Task prompt =>
Give back an exact copy of the lines in the records below, from the line that has "exc_args (mkExc KeyError" through the line that has "split; [exact Hyears|].", and nothing besides.

-------------------------

(** C8 as stated fails at exactly 95%: nineteen distinct values in twenty
    rows of [int64] storage stay numeric; and it fails for unsigned
    storage: twenty distinct [uint64] values stay numeric. *)
Lemma integer_key_override_not_at_95 :
  (getitem nineteen_of_twenty "x"
     = Ok (OneSeries (IntSeries int64 (1%Z :: map Z.of_nat (seq 1 19)))) /\
   detect_column_pattern "x" ID_PATTERNS = false /\
   detect_column_pattern "x" DATETIME_PATTERNS = false /\
   (95 # 100 <= inject_Z (Z.of_nat (nunique (IntSeries int64 (1%Z :: map Z.of_nat (seq 1 19)))))
                / inject_Z (Z.of_nat (nrows nineteen_of_twenty)))%Q /\
   infer_column_type iso_parser nineteen_of_twenty "x" = Ok "numeric") /\
  (getitem unsigned_keys "x"
     = Ok (OneSeries (IntSeries uint64 (map Z.of_nat (seq 1 20)))) /\
   (95 # 100 <= inject_Z (Z.of_nat (nunique (IntSeries uint64 (map Z.of_nat (seq 1 20)))))
                / inject_Z (Z.of_nat (nrows unsigned_keys)))%Q /\
   infer_column_type iso_parser unsigned_keys "x" = Ok "numeric").
Proof.
  repeat split; try reflexivity; vm_compute; discriminate.
Qed.

(** C10 on the all-null column [created]. *)
Lemma all_null_column_witness :
  let s := ObjectSeries [None; None; None] in
  getitem all_null "created" = Ok (OneSeries s) /\
  len (dropna s) = 0 /\
  ((detect_column_pattern "created" ID_PATTERNS = false ->
    detect_column_pattern "created" DATETIME_PATTERNS = true ->
    infer_column_type iso_parser all_null "created" = Ok "datetime") /\
   (detect_column_pattern "created" DATETIME_PATTERNS = false ->
    dtype s = object ->
    exists t, infer_column_type iso_parser all_null "created" = Ok t /\ t <> "datetime")).
Proof.
  intros s. repeat (split; [reflexivity|]).
  apply (all_null_column iso_parser all_null "created" s); reflexivity.
Defined.

(** C10 as stated fails on a label that also matches an identifier
    pattern: the all-null column [date_key] is classified as identifier. *)
Lemma all_null_identifier_name_wins :
  getitem all_null "date_key" = Ok (OneSeries (ObjectSeries [None; None; None])) /\
  len (dropna (ObjectSeries [None; None; None])) = 0 /\
  detect_column_pattern "date_key" DATETIME_PATTERNS = true /\
  infer_column_type iso_parser all_null "date_key" = Ok "id" /\
  infer_column_type iso_parser all_null "date_key" <> Ok "datetime".
Proof. repeat split; try reflexivity. discriminate. Qed.

(** The three all-null columns side by side. *)
Example all_null_columns_classified :
  map (infer_column_type iso_parser all_null) (columns all_null)
  = [Ok "datetime"; Ok "id"; Ok "categorical"].
Proof. reflexivity. Qed.

(** C3 on a table without rows: the unguarded division raises for the
    integer column; the guarded one does not for the object column. *)
Example no_rows_classified :
  map (infer_column_type iso_parser no_rows) (columns no_rows)
  = [ Raise (mkExc ZeroDivisionError "division by zero"); Ok "categorical";
      Ok "datetime"; Ok "numeric" ].
Proof. reflexivity. Qed.

(** With it [infer_schema] raises. *)
Example no_rows_schema_raises :
  infer_schema iso_parser no_rows = Raise (mkExc ZeroDivisionError "division by zero").
Proof. reflexivity. Qed.

(** C2 on two columns whose display labels coincide. *)
Lemma generate_kpis_first_wins_witness :
  generate_kpis iso_parser plain_format no_kpis no_kpis no_kpis no_kpis twins_schema twins
  = ([], Ok twins_kpis) /\
  exists emitted,
    all_kpis iso_parser plain_format no_kpis no_kpis no_kpis no_kpis twins_schema twins
    = ([], Ok emitted) /\
    NoDup (name <$> twins_kpis) /\
    sublist twins_kpis emitted /\
    forall n, List.find (has_name n) twins_kpis = List.find (has_name n) emitted.
Proof.
  split; [vm_compute; reflexivity|].
  apply (generate_kpis_first_wins iso_parser plain_format no_kpis no_kpis no_kpis no_kpis
           twins_schema twins [] twins_kpis).
  vm_compute; reflexivity.
Defined.

(** Two descriptors are emitted under the name [Total Unit Price] ... *)
Example twins_emitted_names :
  (fun r => match r with (_, Ok l) => List.filter (has_name "Total Unit Price") l | _ => [] end)
    (all_kpis iso_parser plain_format no_kpis no_kpis no_kpis no_kpis twins_schema twins)
  = [ mkKpi "Total Unit Price" "Sum of unit_price across all records." "SUM(unit_price)"
        ["unit_price"] "aggregation" "sum" "easy" "SUM" (Some "unit_price") [];
      mkKpi "Total Unit Price" "Sum of unit price across all records." "SUM(unit price)"
        ["unit price"] "aggregation" "sum" "easy" "SUM" (Some "unit price") [] ].
Proof. vm_compute. reflexivity. Qed.

(** ... and the first one is kept. *)
Example twins_kept :
  List.filter (has_name "Total Unit Price") twins_kpis
  = [ mkKpi "Total Unit Price" "Sum of unit_price across all records." "SUM(unit_price)"
        ["unit_price"] "aggregation" "sum" "easy" "SUM" (Some "unit_price") [] ].
Proof. vm_compute. reflexivity. Qed.

(** C9 on a schema that lists a column the table lacks: the anomaly rule
    raises [KeyError]. *)
Lemma creative_failure_contained_witness :
  creative_kpis plain_format no_kpis no_kpis no_kpis no_kpis orders stale_schema
  = Raise (mkExc KeyError "'missing'") /\
  generate_conversion_kpis plain_format stale_schema orders = Ok [] /\
  generate_advanced_kpis plain_format stale_schema orders = Ok stale_advanced /\
  generate_kpis iso_parser plain_format no_kpis no_kpis no_kpis no_kpis stale_schema orders
  = ( ["Warning: Could not generate creative KPIs: " +:+ exc_args (mkExc KeyError "'missing'")],
      Ok (remove_duplicates
            (generate_aggregation_kpis stale_schema orders
             ++ generate_time_series_kpis iso_parser stale_schema orders
             ++ generate_category_breakdown_kpis stale_schema orders
             ++ [] ++ stale_advanced)) ).
Proof.
  repeat (split; [vm_compute; reflexivity|]).
  apply (creative_failure_contained iso_parser plain_format no_kpis no_kpis no_kpis no_kpis
           stale_schema orders (mkExc KeyError "'missing'") [] stale_advanced);
    vm_compute; reflexivity.
Defined.

(** The warning printed and the names returned in that run. *)
Example stale_run_names :
  (fun r => match r with (out, Ok l) => (out, map name l) | (out, _) => (out, []) end)
    (generate_kpis iso_parser plain_format no_kpis no_kpis no_kpis no_kpis stale_schema orders)
  = ( ["Warning: Could not generate creative KPIs: 'missing'"],
      [ "Total Missing"; "Average Missing"; "Minimum Missing"; "Maximum Missing";
        "Total Records"; "Median Missing"; "25th Percentile of Missing";
        "75th Percentile of Missing" ] ).
Proof. vm_compute. reflexivity. Qed.

(** C4, as the code has it, on four dates of four years. *)
Lemma four_yearly_dates_day_granularity_witness :
  datetime_columns yearly_schema = ["recorded"] /\
  Py.contains "year" (Py.lower "recorded") = false /\
  to_datetime_sample iso_parser yearly "recorded" errors_coerce = Ok (map Some yearly_dates) /\
  omap id (map Some yearly_dates) = yearly_dates /\
  NoDup (ts_year <$> yearly_dates) /\
  (time_granularity iso_parser yearly "recorded" = "day" /\
   generate_time_series_kpis iso_parser yearly_schema yearly
   = flat_map (fun num_col => [ sum_per_day num_col "recorded";
                                sum_per_month num_col "recorded" "" ])
              (numeric_columns yearly_schema)
     ++ map (fun id_col => new_per_day id_col "recorded") (take 1 (id_columns yearly_schema)) /\
   forall kpi, kpi ∈ generate_time_series_kpis iso_parser yearly_schema yearly ->
     subcategory kpi = "daily" \/ subcategory kpi = "monthly").
Proof.
  repeat (split; [reflexivity|]).
  assert (Hyears : NoDup (ts_year <$> yearly_dates)).
  { apply (bool_decide_unpack _). reflexivity. }
  split; [exact Hyears|].
  apply (four_yearly_dates_day_granularity iso_parser yearly_schema yearly "recorded" []
           (map Some yearly_dates)
           (mkTimestamp 2020 1 1 0) (mkTimestamp 2021 1 1 0)
           (mkTimestamp 2022 1 1 0) (mkTimestamp 2023 1 1 0));
    try reflexivity. exact Hyears.
Defined.

(** C4 as stated fails: on four dates, one per calendar year, the rule
    does not settle on year granularity and emits no per-year
    descriptor. *)
Lemma four_yearly_dates_not_year_granularity :
  nrows yearly = 4 /\
  to_datetime_sample iso_parser yearly "recorded" errors_coerce = Ok (map Some yearly_dates) /\
  NoDup (ts_year <$> yearly_dates) /\
  time_granularity iso_parser yearly "recorded" <> "year" /\
  map name (generate_time_series_kpis iso_parser yearly_schema yearly)
  = ["Amount per Day"; "Amount per Month"] /\
  ~ exists kpi, kpi ∈ generate_time_series_kpis iso_parser yearly_schema yearly /\
                subcategory kpi = "yearly".
Proof.
  split; [reflexivity|]. split; [reflexivity|].
  split; [apply (bool_decide_unpack _); reflexivity|].
  split; [vm_compute; discriminate|]. split; [reflexivity|].
  intros (kpi & Hin & Hsub). vm_compute in Hin.
  apply elem_of_cons in Hin as [->|Hin]; [discriminate Hsub|].
  apply list_elem_of_singleton in Hin as ->. discriminate Hsub.
Qed.

(** C5, as the code has it, with the all-zero column first. *)
Lemma zero_sum_column_not_denominator_witness :
  getitem zero_second "a" = Ok (OneSeries (IntSeries int64 [0; 0; 0]%Z)) /\
  all_zero (IntSeries int64 [0; 0; 0]%Z) = true /\
  generate_advanced_kpis plain_format zero_first_schema zero_second = Ok zero_first_kpis /\
  forall kpi, kpi ∈ zero_first_kpis -> category kpi = "ratio" ->
    kpi_get kpi "denominator" <> Some (VStr "a") /\
    forall B, columns_used kpi <> ["a"; B].
Proof.
  repeat (split; [vm_compute; reflexivity|]).
  apply (zero_sum_column_not_denominator plain_format zero_first_schema zero_second "a"
           (IntSeries int64 [0; 0; 0]%Z) zero_first_kpis);
    vm_compute; reflexivity.
Defined.

(** No ratio is emitted then. *)
Example zero_first_names :
  map name zero_first_kpis
  = [ "Median A"; "25th Percentile of A"; "75th Percentile of A";
      "Median B"; "25th Percentile of B"; "75th Percentile of B" ].
Proof. reflexivity. Qed.

(** C5 as stated fails when the all-zero column comes second: the ratio
    of [a] to [b] is emitted. *)
Lemma zero_numerator_ratio_emitted :
  getitem zero_second "a" = Ok (OneSeries (IntSeries int64 [0; 0; 0]%Z)) /\
  all_zero (IntSeries int64 [0; 0; 0]%Z) = true /\
  numeric_columns zero_second_schema = ["b"; "a"] /\
  exists kpis,
    generate_advanced_kpis plain_format zero_second_schema zero_second = Ok kpis /\
    ratio_kpi "b" "a" ∈ kpis /\
    name (ratio_kpi "b" "a") = "A to B Ratio" /\
    category (ratio_kpi "b" "a") = "ratio" /\
    columns_used (ratio_kpi "b" "a") = ["b"; "a"].
Proof.
  repeat (split; [reflexivity|]).
  eexists. split; [vm_compute; reflexivity|].
  split; [|repeat split; reflexivity].
  apply list_elem_of_In. do 6 right. left. reflexivity.
Qed.


(** A share of exactly 5.0% (50 of 1000) emits no outlier descriptor:
    [50 / 1000 * 100] is the float64 5.0. *)
Example exactly_five_percent_is_silent :
  fence_outlier_share (nrows fifty_off) (float64_values fifty_off "amount") = 50 # 1000 /\
  outlier_pct fifty_off (repeat (Some 0%Q) 950 ++ repeat (Some 1%Q) 50) = Fin 5 /\
  (fun r => match r with Ok l => map name l | Raise _ => [] end)
    (detect_anomalies_kpis plain_format fifty_off amount_schema)
  = ["Anomaly Rate in Amount"].
Proof. repeat split; vm_compute; reflexivity. Qed.

(** A share of 5.1% (51 of 1000) emits it. *)
Example above_five_percent_is_reported :
  fence_outlier_share (nrows fifty_one_off) (float64_values fifty_one_off "amount")
  = 51 # 1000 /\
  (fun r => match r with Ok l => map name l | Raise _ => [] end)
    (detect_anomalies_kpis plain_format fifty_one_off amount_schema)
  = ["Anomaly Rate in Amount"; "Outlier Detection in Amount"].
Proof. repeat split; vm_compute; reflexivity. Qed.

(** The fences are float64 numbers: on five 0.1, eleven 1.3 and one 3.1
    the upper fence is 3.0999999999999996, below the float64 3.1, which
    is then the one outlier of 17 rows (5.9%). *)
Example fence_rounding :
  upper_fence (float64_values near_fence "amount")
  = Fin (1745144855606067 # 562949953421312) /\
  as_float64 (31 # 10) = 6980579422424269 # 2251799813685248 /\
  fence_outlier_share (nrows near_fence) (float64_values near_fence "amount") = 1 # 17 /\
  (fun r => match r with Ok l => map name l | Raise _ => [] end)
    (detect_anomalies_kpis plain_format near_fence amount_schema)
  = ["Outlier Detection in Amount"].
Proof. repeat split; vm_compute; reflexivity. Qed.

-------------------------

Solution to this exercise =>
  = ( ["Warning: Could not generate creative KPIs: " +:+ exc_args (mkExc KeyError "'missing'")],
      Ok (remove_duplicates
            (generate_aggregation_kpis stale_schema orders
             ++ generate_time_series_kpis iso_parser stale_schema orders
             ++ generate_category_breakdown_kpis stale_schema orders
             ++ [] ++ stale_advanced)) ).
Proof.
  repeat (split; [vm_compute; reflexivity|]).
  apply (creative_failure_contained iso_parser plain_format no_kpis no_kpis no_kpis no_kpis
           stale_schema orders (mkExc KeyError "'missing'") [] stale_advanced);
    vm_compute; reflexivity.
Defined.

(** The warning printed and the names returned in that run. *)
Example stale_run_names :
  (fun r => match r with (out, Ok l) => (out, map name l) | (out, _) => (out, []) end)
    (generate_kpis iso_parser plain_format no_kpis no_kpis no_kpis no_kpis stale_schema orders)
  = ( ["Warning: Could not generate creative KPIs: 'missing'"],
      [ "Total Missing"; "Average Missing"; "Minimum Missing"; "Maximum Missing";
        "Total Records"; "Median Missing"; "25th Percentile of Missing";
        "75th Percentile of Missing" ] ).
Proof. vm_compute. reflexivity. Qed.

(** C4, as the code has it, on four dates of four years. *)
Lemma four_yearly_dates_day_granularity_witness :
  datetime_columns yearly_schema = ["recorded"] /\
  Py.contains "year" (Py.lower "recorded") = false /\
  to_datetime_sample iso_parser yearly "recorded" errors_coerce = Ok (map Some yearly_dates) /\
  omap id (map Some yearly_dates) = yearly_dates /\
  NoDup (ts_year <$> yearly_dates) /\
  (time_granularity iso_parser yearly "recorded" = "day" /\
   generate_time_series_kpis iso_parser yearly_schema yearly
   = flat_map (fun num_col => [ sum_per_day num_col "recorded";
                                sum_per_month num_col "recorded" "" ])
              (numeric_columns yearly_schema)
     ++ map (fun id_col => new_per_day id_col "recorded") (take 1 (id_columns yearly_schema)) /\
   forall kpi, kpi ∈ generate_time_series_kpis iso_parser yearly_schema yearly ->
     subcategory kpi = "daily" \/ subcategory kpi = "monthly").
Proof.
  repeat (split; [reflexivity|]).
  assert (Hyears : NoDup (ts_year <$> yearly_dates)).
  { apply (bool_decide_unpack _). reflexivity. }
  split; [exact Hyears|].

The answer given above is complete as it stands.